In mid June, I had the privilege of volunteering – I know – with an organization from the United States, The Ukraine Special Needs Orphanage Fund (USNOF). As an organization, they started in 2002 with the primary focus on intervention therapy education for Ukrainian organizations and schools. There are many people in Ukraine who are interested in this type of information, yet it is slow going from an exposure point of view – many of that is based on historical ideologies that are currently shifting.
Honestly, I had no idea what to expect. The Special Needs Working Group had been working on developing a more direct partnership with USNOF for years and last year we were able to send one member, Greg, to participate in a week long trip. He raved about the experience, said it was one of the highlights of his service to date. That being said, I was not going to miss the opportunity should it arise again. On June 16th, I joined four (a fifth showed later) other Peace Corps Volunteers and the USNOF contingent in the beautiful northwestern city of Rivne for an emotional ride I was not anticipating.

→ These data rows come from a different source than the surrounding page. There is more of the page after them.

(* ===== verification/Calls.v ===== *)
(** * System calls together (include/bmetal/syscall.h, libc/syscall_num.h, newlib/syscall_num.h,
      sys/libc/support.c, sys/newlib/support.c)

    The numbers of the two C libraries, the table of functions of each, the conversion of
    the arguments from registers to the types of the functions, and the functions of
    the other files on one state.  The last section composes them with the
    trap handler: what a program sees of a system call. *)

From S2P Require Import Prelude Config CString Memory SysMem Clock Event Regs Cpu Args Thread Device File Timer Syscall.
From S2P Require Import Intr Clk Uart Gpio SysDev Boards Trap Init.

(** ** Numbers *)

Definition libc_num_a : list (string * Z) :=
  [("io_setup", 0); ("io_destroy", 1); ("io_submit", 2); ("io_cancel", 3); ("io_getevents", 4); ("setxattr", 5);
   ("lsetxattr", 6); ("fsetxattr", 7); ("getxattr", 8); ("lgetxattr", 9); ("fgetxattr", 10); ("listxattr", 11);
   ("llistxattr", 12); ("flistxattr", 13); ("removexattr", 14); ("lremovexattr", 15); ("fremovexattr", 16);
   ("getcwd", 17); ("lookup_dcookie", 18); ("eventfd2", 19); ("epoll_create1", 20); ("epoll_ctl", 21);
   ("epoll_pwait", 22); ("dup", 23); ("dup3", 24); ("fcntl", 25); ("inotify_init1", 26); ("inotify_add_watch", 27);
   ("inotify_rm_watch", 28); ("ioctl", 29); ("ioprio_set", 30); ("ioprio_get", 31); ("flock", 32); ("mknodat", 33);
   ("mkdirat", 34); ("unlinkat", 35); ("symlinkat", 36); ("linkat", 37); ("umount2", 39); ("mount", 40);
   ("pivot_root", 41); ("nfsservctl", 42); ("statfs", 43); ("fstatfs", 44); ("truncate", 45); ("ftruncate", 46);
   ("fallocate", 47); ("faccessat", 48); ("chdir", 49); ("fchdir", 50); ("chroot", 51); ("fchmod", 52);
   ("fchmodat", 53); ("fchownat", 54); ("fchown", 55); ("openat", 56); ("close", 57); ("vhangup", 58); ("pipe2", 59);
   ("quotactl", 60); ("getdents64", 61); ("lseek", 62); ("read", 63); ("write", 64); ("readv", 65); ("writev", 66);
   ("pread64", 67); ("pwrite64", 68); ("preadv", 69); ("pwritev", 70); ("sendfile", 71); ("pselect6", 72);
   ("ppoll", 73); ("signalfd4", 74); ("vmsplice", 75); ("splice", 76); ("tee", 77); ("readlinkat", 78);
   ("newfstatat", 79); ("fstat", 80); ("sync", 81); ("fsync", 82); ("fdatasync", 83); ("sync_file_range", 84);
   ("timerfd_create", 85); ("timerfd_settime", 86); ("timerfd_gettime", 87); ("utimensat", 88); ("acct", 89);
   ("capget", 90); ("capset", 91); ("personality", 92); ("exit", 93); ("exit_group", 94); ("waitid", 95);
   ("set_tid_address", 96); ("unshare", 97); ("futex", 98); ("set_robust_list", 99); ("get_robust_list", 100);
   ("nanosleep", 101); ("getitimer", 102); ("setitimer", 103); ("kexec_load", 104); ("init_module", 105);
   ("delete_module", 106); ("timer_create", 107); ("timer_gettime", 108); ("timer_getoverrun", 109);
   ("timer_settime", 110); ("timer_delete", 111); ("clock_settime", 112); ("clock_gettime", 113);
   ("clock_getres", 114); ("clock_nanosleep", 115); ("syslog", 116); ("ptrace", 117); ("sched_setparam", 118);
   ("sched_setscheduler", 119); ("sched_getscheduler", 120); ("sched_getparam", 121); ("sched_setaffinity", 122);
   ("sched_getaffinity", 123); ("sched_yield", 124); ("sched_get_priority_max", 125);
   ("sched_get_priority_min", 126); ("sched_rr_get_interval", 127); ("restart_syscall", 128); ("kill", 129);
   ("tkill", 130); ("tgkill", 131); ("sigaltstack", 132); ("rt_sigsuspend", 133); ("rt_sigaction", 134);
   ("rt_sigprocmask", 135); ("rt_sigpending", 136); ("rt_sigtimedwait", 137); ("rt_sigqueueinfo", 138);
   ("rt_sigreturn", 139); ("setpriority", 140); ("getpriority", 141)]%string.
Definition libc_num_b : list (string * Z) :=
  [("reboot", 142); ("setregid", 143); ("setgid", 144); ("setreuid", 145); ("setuid", 146); ("setresuid", 147);
   ("getresuid", 148); ("setresgid", 149); ("getresgid", 150); ("setfsuid", 151); ("setfsgid", 152); ("times", 153);
   ("setpgid", 154); ("getpgid", 155); ("getsid", 156); ("setsid", 157); ("getgroups", 158); ("setgroups", 159);
   ("uname", 160); ("sethostname", 161); ("setdomainname", 162); ("getrlimit", 163); ("setrlimit", 164);
   ("getrusage", 165); ("umask", 166); ("prctl", 167); ("getcpu", 168); ("gettimeofday", 169); ("settimeofday", 170);
   ("adjtimex", 171); ("getpid", 172); ("getppid", 173); ("getuid", 174); ("geteuid", 175); ("getgid", 176);
   ("getegid", 177); ("gettid", 178); ("sysinfo", 179); ("mq_open", 180); ("mq_unlink", 181); ("mq_timedsend", 182);
   ("mq_timedreceive", 183); ("mq_notify", 184); ("mq_getsetattr", 185); ("msgget", 186); ("msgctl", 187);
   ("msgrcv", 188); ("msgsnd", 189); ("semget", 190); ("semctl", 191); ("semtimedop", 192); ("semop", 193);
   ("shmget", 194); ("shmctl", 195); ("shmat", 196); ("shmdt", 197); ("socket", 198); ("socketpair", 199);
   ("bind", 200); ("listen", 201); ("accept", 202); ("connect", 203); ("getsockname", 204); ("getpeername", 205);
   ("sendto", 206); ("recvfrom", 207); ("setsockopt", 208); ("getsockopt", 209); ("shutdown", 210); ("sendmsg", 211);
   ("recvmsg", 212); ("readahead", 213); ("brk", 214); ("munmap", 215); ("mremap", 216); ("add_key", 217);
   ("request_key", 218); ("keyctl", 219); ("clone", 220); ("execve", 221); ("mmap", 222); ("fadvise64", 223);
   ("swapon", 224); ("swapoff", 225); ("mprotect", 226); ("msync", 227); ("mlock", 228); ("munlock", 229);
   ("mlockall", 230); ("munlockall", 231); ("mincore", 232); ("madvise", 233); ("remap_file_pages", 234);
   ("mbind", 235); ("get_mempolicy", 236); ("set_mempolicy", 237); ("migrate_pages", 238); ("move_pages", 239);
   ("rt_tgsigqueueinfo", 240); ("perf_event_open", 241); ("accept4", 242); ("recvmmsg", 243);
   ("riscv_flush_icache", 259); ("wait4", 260); ("prlimit64", 261); ("fanotify_init", 262); ("fanotify_mark", 263);
   ("name_to_handle_at", 264); ("open_by_handle_at", 265); ("clock_adjtime", 266); ("syncfs", 267); ("setns", 268);
   ("sendmmsg", 269); ("process_vm_readv", 270); ("process_vm_writev", 271); ("kcmp", 272); ("finit_module", 273);
   ("sched_setattr", 274); ("sched_getattr", 275); ("renameat2", 276); ("seccomp", 277); ("getrandom", 278);
   ("memfd_create", 279); ("bpf", 280); ("execveat", 281); ("userfaultfd", 282); ("membarrier", 283);
   ("mlock2", 284); ("copy_file_range", 285); ("preadv2", 286); ("pwritev2", 287); ("pkey_mprotect", 288);
   ("pkey_alloc", 289); ("pkey_free", 290); ("statx", 291); ("io_pgetevents", 292); ("rseq", 293);
   ("kexec_file_load", 294)]%string.
Definition libc_num_32 : list (string * Z) :=
  [("clock_gettime64", 403); ("clock_settime64", 404); ("clock_adjtime64", 405); ("clock_getres_time64", 406);
   ("clock_nanosleep_time64", 407); ("timer_gettime64", 408); ("timer_settime64", 409); ("timerfd_gettime64", 410);
   ("timerfd_settime64", 411); ("utimensat_time64", 412); ("pselect6_time64", 413); ("ppoll_time64", 414);
   ("io_pgetevents_time64", 416); ("recvmmsg_time64", 417); ("mq_timedsend_time64", 418);
   ("mq_timedreceive_time64", 419); ("semtimedop_time64", 420); ("rt_sigtimedwait_time64", 421);
   ("futex_time64", 422); ("sched_rr_get_interval_time64", 423)]%string.
Definition libc_num_c : list (string * Z) :=
  [("pidfd_send_signal", 424); ("io_uring_setup", 425); ("io_uring_enter", 426); ("io_uring_register", 427);
   ("open_tree", 428); ("move_mount", 429); ("fsopen", 430); ("fsconfig", 431); ("fsmount", 432); ("fspick", 433);
   ("pidfd_open", 434); ("clone3", 435)]%string.
Definition newlib_num_a : list (string * Z) :=
  [("getcwd", 17); ("dup", 23); ("fcntl", 25); ("faccessat", 48); ("chdir", 49); ("openat", 56); ("close", 57);
   ("getdents64", 61); ("lseek", 62); ("read", 63); ("write", 64); ("writev", 66); ("pread64", 67); ("pwrite64", 68);
   ("newfstatat", 79); ("fstat", 80); ("exit", 93); ("exit_group", 94); ("kill", 129); ("rt_sigaction", 134);
   ("times", 153); ("uname", 160); ("gettimeofday", 169); ("getpid", 172); ("getuid", 174); ("geteuid", 175);
   ("getgid", 176); ("getegid", 177); ("brk", 214); ("munmap", 215); ("mremap", 216); ("mmap", 222)]%string.
Definition newlib_num_32 : list (string * Z) :=
  [("clock_gettime64", 403)]%string.
Definition newlib_num_b : list (string * Z) :=
  [("open", 1024); ("link", 1025); ("unlink", 1026); ("mkdir", 1030); ("access", 1033); ("stat", 1038);
   ("lstat", 1039); ("time", 1062); ("getmainvars", 2011)]%string.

The trip started with a tour of the amazing facilities at the Pahanets early intervention center. Here, the children receive individual intervention therapy similar (autism, mobility, speech, etc.) to that in the United States and offers integrated classes; they one of very few in the country that do this. What originally began as small trainings given by members of USNOF has now grown into a full-blown conference with families, therapists, teachers, and trainers to discuss current and better practices.
…needless to say, we were impressed with what we say…
This is Pt.1 of 3 for a reason. During our week in Rivne, we also spent time at an orphanage for children with mental or cognitive disorders and an intake facility where children have been removed from their homes, for any number of reasons (similar to child protective services), and social workers investigate their living situation. I have many more pictures and stories to share, but want to highlight each place individually. Ultimately, at the end, it became clear to me that I do not have the emotional capacity to be a social worker…this will become clearer later.
To my friends and family who are therapists or social workers, Thank you!